Instructions to follow:
Would you write out, word for word, each line of the records below from the top through the one holding "o ← load_fd f; modify"?

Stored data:
(** *** State access *)
Definition load_fd (f : loc) : M St iv_fd_ := fs ← gets fs_fds; deref (fs !! f).
Definition upd_fd (f : loc) (g : iv_fd_ -> iv_fd_) : M St unit :=
  o ← load_fd f; modify (fun s => set_fs_fds (<[f := g o]> (fs_fds s)) s).
Definition kernel {A} (call : W -> A * W) : M St A := fun s =>
  let '(a, w) := call (fs_w s) in Ok (a, set_fs_w w s).
Definition kernel_ (call : W -> W) : M St unit := kernel (fun w => (tt, call w)).
Definition on_timer {A} (m : M timer_state A) : M St A := fun s =>
  match m (fs_timer s) with
  | Ok (a, t) => Ok (a, set_fs_timer t s)
  | Fatal e => Fatal e | Undef => Undef | OutOfFuel => OutOfFuel
  end.
Definition on_active (step : iseq -> option iseq) : M St unit :=
  q ← gets fs_active; q ← deref (step q); modify (set_fs_active q).
Definition on_notify (step : iseq -> option iseq) : M St unit :=
  q ← gets fs_notify; q ← deref (step q); modify (set_fs_notify q).
Definition log_ran (a : activation) : M St unit :=
  modify (fun s => set_fs_ran (fs_ran s ++ [a]) s).
(** [while (!iv_list_empty(&st->u.<method>.notify)) one(first);] every turn takes one off. *)
Fixpoint drain_notify {B} (one : B -> loc -> M St B) (fuel : nat) (b : B) : M St B :=
  match fuel with
  | O => out_of_fuel
  | Datatypes.S fuel =>
      q ← gets fs_notify;
      match members q with
      | [] => mret b
      | f :: _ => b ← one b f; drain_notify one fuel b
      end
  end.
Definition the_method : M St method :=
  m ← gets fs_method; m ← deref m; mret (method_of m).

(** *** Internal use *)
Fixpoint setrlimit_loop (fuel : nat) (rlim_initial cur max : Z) : M St unit :=
  match fuel with
  | O => out_of_fuel
  | Datatypes.S fuel =>
      if negb (rlim_initial <? cur) then mret tt
      else
        ok ← kernel (sys_setrlimit (cur, max));
        if ok : bool then mret tt else setrlimit_loop fuel rlim_initial (cur / 2) (max / 2)
  end.

Definition sanitise_nofile_rlimit (euid : Z) : M St unit :=
  lim ← gets (fun s => sys_getrlimit (fs_w s));
  let '(cur, max) := lim : Z * Z in
  if 2 ^ 31 - 1 <=? cur then mret tt
  else if euid =? 0 then setrlimit_loop 20 cur 131072 131072
  else if cur <? max then
    let cur := Z.land max 0x7fffffff in
    let cur := if 131072 <? cur then 131072 else cur in
    kernel (sys_setrlimit (cur, max));; mret tt
  else mret tt.

Definition consider_poll_method (exclude : option (list ascii)) (m : method_name) : M St unit :=
  cur ← gets fs_method;
  when (bool_decide (cur = None) && negb (method_is_excluded exclude (pm_name (method_of m)))) (
    ok ← pm_init (method_of m);
    when ok (modify (set_fs_method (Some m)))).

Definition iv_fd_init_first_thread : M St unit :=
  euid ← gets (fun s => sys_geteuid (fs_w s));
  kernel_ sys_ignore_signals;;
  sanitise_nofile_rlimit euid;;
  exclude ← gets (fun s => sys_getenv (fs_w s));
  uid ← gets (fun s => sys_getuid (fs_w s));
  let exclude := if negb (uid =? euid) then None else exclude in
  when (configured MPortTimer) (consider_poll_method exclude MPortTimer);;
  when (configured MPort) (consider_poll_method exclude MPort);;
  when (configured MDevPoll) (consider_poll_method exclude MDevPoll);;
  when (configured MEpollTimerfd) (consider_poll_method exclude MEpollTimerfd);;
  when (configured MEpoll) (consider_poll_method exclude MEpoll);;
  when (configured MKqueue) (consider_poll_method exclude MKqueue);;
  when (configured MPpoll) (consider_poll_method exclude MPpoll);;
  consider_poll_method exclude MPoll;;
  m ← gets fs_method;
  if bool_decide (m = None) then iv_fatal "iv_init: can't find suitable event dispatcher" else mret tt.

Definition iv_fd_init : M St unit :=
  m ← gets fs_method;
  match m with
  | None => iv_fd_init_first_thread
  | Some m =>
      ok ← pm_init (method_of m);
      if negb ok then iv_fatal "iv_init: can't initialize event dispatcher" else mret tt
  end;;
  modify (set_fs_handled None).

Definition iv_fd_deinit : M St unit := m ← the_method; pm_deinit m.

Definition iv_fd_make_ready (f : loc) (bands : Z) : M St unit :=
  q ← gets fs_active;
  unlinked ← deref (iq_unlinked f q);
  when unlinked (
    upd_fd f (set_ready_bands 0);;
    on_active (iq_add_tail f));;
  upd_fd f (fun o => set_ready_bands (Z.lor (ready_bands o) bands) o).

Definition iv_fd_set_cloexec (fd : Z) : M St unit :=
  flags ← kernel (sys_getfd fd);
  when (Z.land flags FD_CLOEXEC =? 0) (kernel_ (sys_setfd fd (Z.lor flags FD_CLOEXEC))).
Definition iv_fd_set_nonblock (fd : Z) : M St unit :=
  flags ← kernel (sys_getfl fd);
  when (Z.land flags O_NONBLOCK =? 0) (kernel_ (sys_setfl fd (Z.lor flags O_NONBLOCK))).

(** *** Public use *)
Definition iv_poll_method_name : M St (option (list ascii)) :=
  m ← gets fs_method; mret ((fun m => pm_name (method_of m)) <$> m).

Definition IV_FD_INIT (f : loc) : M St unit :=
  modify (fun s => set_fs_fds (<[f := mk_fd (-1) None None None 0 false 0 0 0]> (fs_fds s)) s).

Definition wanted_flags (o : iv_fd_) : Z :=
  if registered o then
    Z.lor (Z.lor (if handler_in o is Some _ then MASKIN else 0) (if handler_out o is Some _ then MASKOUT else 0))
      (if handler_err o is Some _ then MASKERR else 0)
  else 0.
Definition recompute_wanted_flags (f : loc) : M St unit :=
  upd_fd f (fun o => set_wanted_bands (wanted_flags o) o).

Definition notify_fd (f : loc) : M St unit :=
  recompute_wanted_flags f;; m ← the_method; pm_notify_fd m f.

Definition iv_fd_register_prologue (f : loc) : M St unit :=
  o ← load_fd f;
  if registered o then iv_fatal "iv_fd_register: called with fd which is still registered"
  else if fd_fd o <? 0 then iv_fatal "iv_fd_register: called with invalid fd"
  else
    upd_fd f (set_registered true);;
    on_active (iq_init f);;
    upd_fd f (set_ready_bands 0);;
    upd_fd f (set_registered_bands 0);;
    on_notify (iq_init f);;
    m ← the_method;
    match pm_register_fd m with Some register_fd => register_fd f | None => mret tt end.

Definition iv_fd_register_epilogue (f : loc) : M St unit :=
  modify (fun s => set_fs_numobjs (fs_numobjs s + 1) s);;
  modify (fun s => set_fs_numfds (fs_numfds s + 1) s);;
  o ← load_fd f;
  iv_fd_set_cloexec (fd_fd o);;
  iv_fd_set_nonblock (fd_fd o);;
  kernel_ (sys_oobinline (fd_fd o)).

Definition iv_fd_register (f : loc) : M St unit :=
  iv_fd_register_prologue f;; notify_fd f;; iv_fd_register_epilogue f.

Definition iv_fd_register_try (f : loc) : M St Z :=
  iv_fd_register_prologue f;;
  recompute_wanted_flags f;;
  o ← load_fd f;
  let orig_wanted_bands := wanted_bands o in
  when (orig_wanted_bands =? 0) (upd_fd f (set_wanted_bands (Z.lor MASKIN MASKOUT)));;
  ret ← (m ← the_method; pm_notify_fd_sync m f);
  if negb (ret =? 0) then
    upd_fd f (set_registered false);;
    (m ← the_method;
     match pm_unregister_fd m with Some unregister_fd => unregister_fd f | None => mret tt end);;
    mret ret
  else
    when (orig_wanted_bands =? 0)
      (upd_fd f (set_wanted_bands 0);; m ← the_method; pm_notify_fd m f);;
    iv_fd_register_epilogue f;;
    mret 0.

Definition iv_fd_unregister (f : loc) : M St unit :=
  o ← load_fd f;
  if negb (registered o) then iv_fatal "iv_fd_unregister: called with fd which is not registered"
  else
    upd_fd f (set_registered false);;
    on_active (iq_del f);;
    notify_fd f;;
    (m ← the_method;
     match pm_unregister_fd m with Some unregister_fd => unregister_fd f | None => mret tt end);;
    modify (fun s => set_fs_numobjs (fs_numobjs s - 1) s);;
    modify (fun s => set_fs_numfds (fs_numfds s - 1) s);;
    h ← gets fs_handled;
    when (ptr_eqb h (Some f)) (modify (set_fs_handled None)).

Definition iv_fd_registered (f : loc) : M St bool := o ← load_fd f; mret (registered o).

Definition iv_fd_set_handler_in (f : loc) (h : option fn) : M St unit :=
  o ← load_fd f;
  if negb (registered o) then iv_fatal "iv_fd_set_handler_in: called with fd which is not registered"
  else upd_fd f (set_handler_in h);; notify_fd f.
Definition iv_fd_set_handler_out (f : loc) (h : option fn) : M St unit :=
  o ← load_fd f;
  if negb (registered o) then iv_fatal "iv_fd_set_handler_out: called with fd which is not registered"
  else upd_fd f (set_handler_out h);; notify_fd f.
Definition iv_fd_set_handler_err (f : loc) (h : option fn) : M St unit :=
  o ← load_fd f;
  if negb (registered o) then iv_fatal "iv_fd_set_handler_err: called with fd which is not registered"
  else upd_fd f (set_handler_err h);; notify_fd f.

(** *** The client

    The client initialises, fills in, and may free its objects.  What the API
    forbids (touching a registered object directly, using memory that is not an
    object, and what [legal] adds) ends the run, as a breach of contract. *)
Definition legal_fd_call (c : fd_call) (s : St) : bool :=
  match c with
  | FInit f => match fs_fds s !! f with Some o => negb (registered o) | None => true end
  | FAssign f _ _ _ _ | FFree f =>
      match fs_fds s !! f with Some o => negb (registered o) | None => false end
  | FRegister f | FRegisterTry f | FUnregister f | FSetIn f _ | FSetOut f _ | FSetErr f _ =>
      bool_decide (is_Some (fs_fds s !! f))
  end && legal c s.

(** [free(f)]: the cells of the object go with it. *)
Definition free_fd (f : loc) : M St unit :=
  modify (fun s => set_fs_fds (delete f (fs_fds s)) s);;
  on_active (fun q => if decide (f ∈ members q) then None else Some (mk_iseq (members q) (idle q ∖ {[f]})));;
  on_notify (fun q => if decide (f ∈ members q) then None else Some (mk_iseq (members q) (idle q ∖ {[f]}))).

Definition run_fd_call (c : fd_call) : M St unit :=
  ok ← gets (legal_fd_call c);
  if negb ok then iv_fatal "breach of the client's contract" else
  match c with
  | FInit f => IV_FD_INIT f
  | FAssign f num hin hout herr =>
      upd_fd f (fun o => mk_fd num hin hout herr (ready_bands o) (registered o) (wanted_bands o)
                           (registered_bands o) (u_index o))
  | FFree f => free_fd f
  | FRegister f => iv_fd_register f
  | FRegisterTry f => iv_fd_register_try f;; mret tt
  | FUnregister f => iv_fd_unregister f
  | FSetIn f h => iv_fd_set_handler_in f h
  | FSetOut f h => iv_fd_set_handler_out f h
  | FSetErr f h => iv_fd_set_handler_err f h
  end.
Fixpoint run_fd_calls (cs : list fd_call) : M St unit :=
  match cs with [] => mret tt | c :: cs => run_fd_call c;; run_fd_calls cs end.

(** A handler runs: it is recorded, and makes its calls. *)
Definition activate (a : activation) : M St unit :=
  ran ← gets fs_ran; log_ran a;; run_fd_calls (handler ran).

(** *** Polling *)
Definition timespec_cmp (a : option timespec) (b : timespec) : Z :=
  match a with
  | Some a =>
      if tv_sec a <? tv_sec b then -1
      else if tv_sec b <? tv_sec a then 1
      else if tv_nsec a <? tv_nsec b then -1
      else if tv_nsec b <? tv_nsec a then 1
      else 0
  | None => 1
  end.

Solution:
(** *** State access *)
Definition load_fd (f : loc) : M St iv_fd_ := fs ← gets fs_fds; deref (fs !! f).
Definition upd_fd (f : loc) (g : iv_fd_ -> iv_fd_) : M St unit :=
  o ← load_fd f; modify (fun s => set_fs_fds (<[f := g o]> (fs_fds s)) s).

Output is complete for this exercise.